Summary
In Alter v. Michael, 64 Cal.2d 480, 413 P.2d 153, the Supreme Court of California recognized in respect of legal malpractice that the adoption of the discovery doctrine falls within the legislative prerogative.
Summary of this case from Hatsumi Yoshizaki v. Hilo HospitalOpinion
Docket No. L.A. 28813.
April 25, 1966.
APPEAL from a judgment of the Superior Court of Los Angeles County. Vernon P. Spencer, Judge. Reversed.

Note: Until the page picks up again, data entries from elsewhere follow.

(** A part of the sender's, on every branch. *)
Lemma it_receive_part_spec {E} o t data now : sender_ok o → it_ok o t → data ∈ o_parts o →
  (it_receive_part t data now = @Ok E _ (t, ANone) ∧
   (it_state t = RTransferring → in_receive_part (it_resource t) data = @Ok E _ (it_resource t, false))) ∨
  (it_state t = RTransferring ∧ ∃ i n,
    let r1 := in_completed (in_parts (it_resource t) (<[i := Some data]> (i_parts (it_resource t)))) n in
    in_receive_part (it_resource t) data = @Ok E _ (r1, true) ∧
    i_parts (it_resource t) !! i = Some None ∧ o_parts o !! i = Some data ∧
    (consecutive_completed (it_resource t) ≤ i < search_end (it_resource t))%nat ∧
    if in_is_complete r1 then
      ∃ t', it_receive_part t data now = @Ok E _ (t', AComplete) ∧ it_ok o t' ∧ it_resource t' = r1
    else if decide (outstanding_parts (it_control t) ≤ 1)%nat then
      ∃ t2 w, it_receive_part t data now = request_next (E:=E) t2 now ∧ it_ok o t2 ∧ it_resource t2 = in_window r1 w ∧
        waiting_for_hmu (it_control t2) = waiting_for_hmu (it_control t) ∧ retries_left (it_control t2) = MAX_RETRIES ∧
        outstanding_parts (it_control t2) = 0%nat
    else
      ∃ t', it_receive_part t data now = @Ok E _ (t', ANone) ∧ it_ok o t' ∧ it_resource t' = r1 ∧
        waiting_for_hmu (it_control t') = waiting_for_hmu (it_control t) ∧
        outstanding_parts (it_control t') = (outstanding_parts (it_control t) - 1)%nat).
Proof.
  intros Hs Hok Hd. unfold it_receive_part. destruct (decide (it_state t ≠ RTransferring)) as [|Hst]; [by left|].
  apply dec_stable in Hst. destruct (receive_tracks (E:=E) o (it_resource t) data Hs (tt_tracks _ _ Hok) Hd) as (r' & b & Hr & Htr & Hf & Ht).
  rewrite Hr. cbn [res_bind]. destruct b; cbn [negb].
  2:{ left. rewrite Hf by done. split; [by destruct t|done]. }
  right. split; [done|]. destruct (Ht eq_refl) as (i & n & -> & Hpi & Hi & Hoi). exists i, n. cbv zeta. do 3 (split; [done|]). split; [exact Hi|].
  assert (Him : (i < length (i_map_hashes (it_resource t)))%nat).
  { destruct (in_receive_part_spec (E:=E) (it_resource t) data (tk_ok _ _ (tt_tracks _ _ Hok)))
      as [[He _]|(j & m & He & _ & _ & _ & Hm & Hp)]; rewrite He in Hr; [done|].
    injection Hr as Hj _. assert (Hij : (<[j := Some data]> (i_parts (it_resource t)) !! j) = Some (Some data)).
    { apply list_lookup_insert_eq. by eapply lookup_lt_Some. }
    rewrite Hj in Hij. destruct (decide (i = j)) as [->|Hne]; [by eapply lookup_lt_Some|].
    rewrite list_lookup_insert_ne in Hij by done. congruence. }
  set (r1 := in_completed _ n) in *. pose proof (received_ok o t i data n Hok Htr Him) as Hrec. fold r1 in Hrec.
  destruct (first_reply (it_clock t) now) as [[rtt resp] factor].
  assert (Hwi : window_ok (i_window r1)) by apply Htr.
  destruct (in_is_complete r1) eqn:Hc.
  { eexists. split; [reflexivity|]. split; [|done]. eapply (Hrec (i_window r1)); [done|by rewrite in_window_id|done..]. }
  destruct (Nat.eqb_spec (outstanding_parts (it_control t) - 1) 0) as [He|He];
    destruct (decide (outstanding_parts (it_control t) ≤ 1)%nat); try lia.
  - eexists _, (grow (i_window r1) _). split; [reflexivity|]. split; [|by split_and!].
    eapply Hrec; [by apply rwindow_grow_ok|done..].
  - eexists. split; [reflexivity|]. split; [|done]. eapply (Hrec (i_window r1)); [done|by rewrite in_window_id|done..].
Qed.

Cadoo, Tretheway, McGinn Morgan, John J. Cheroske and Joseph P. Shanahan, Jr., for Plaintiffs and Appellants.
Kinkle, Rodiger, Graf Dewberry, William B. Rodiger and Eldon W. Bergstrom, Jr., for Defendant and Respondent.
[1] On July 24, 1963, plaintiffs filed a malpractice action against defendant attorney at law, alleging that during the period of October 1961 through April 1962 defendant had acted negligently in the conduct of certain legal matters which plaintiffs had retained him to handle. The trial court granted defendant's motion to dismiss, based on the affirmative defense of the one-year statute of limitations found in subdivision 3 of section 340 of the Code of Civil Procedure, and set up in defendant's answer. Plaintiffs appeal from the ensuing judgment. As will appear, we have determined that the alleged cause of action falls instead within the two-year period specified in subdivision 1 of section 339, and that the judgment should be reversed.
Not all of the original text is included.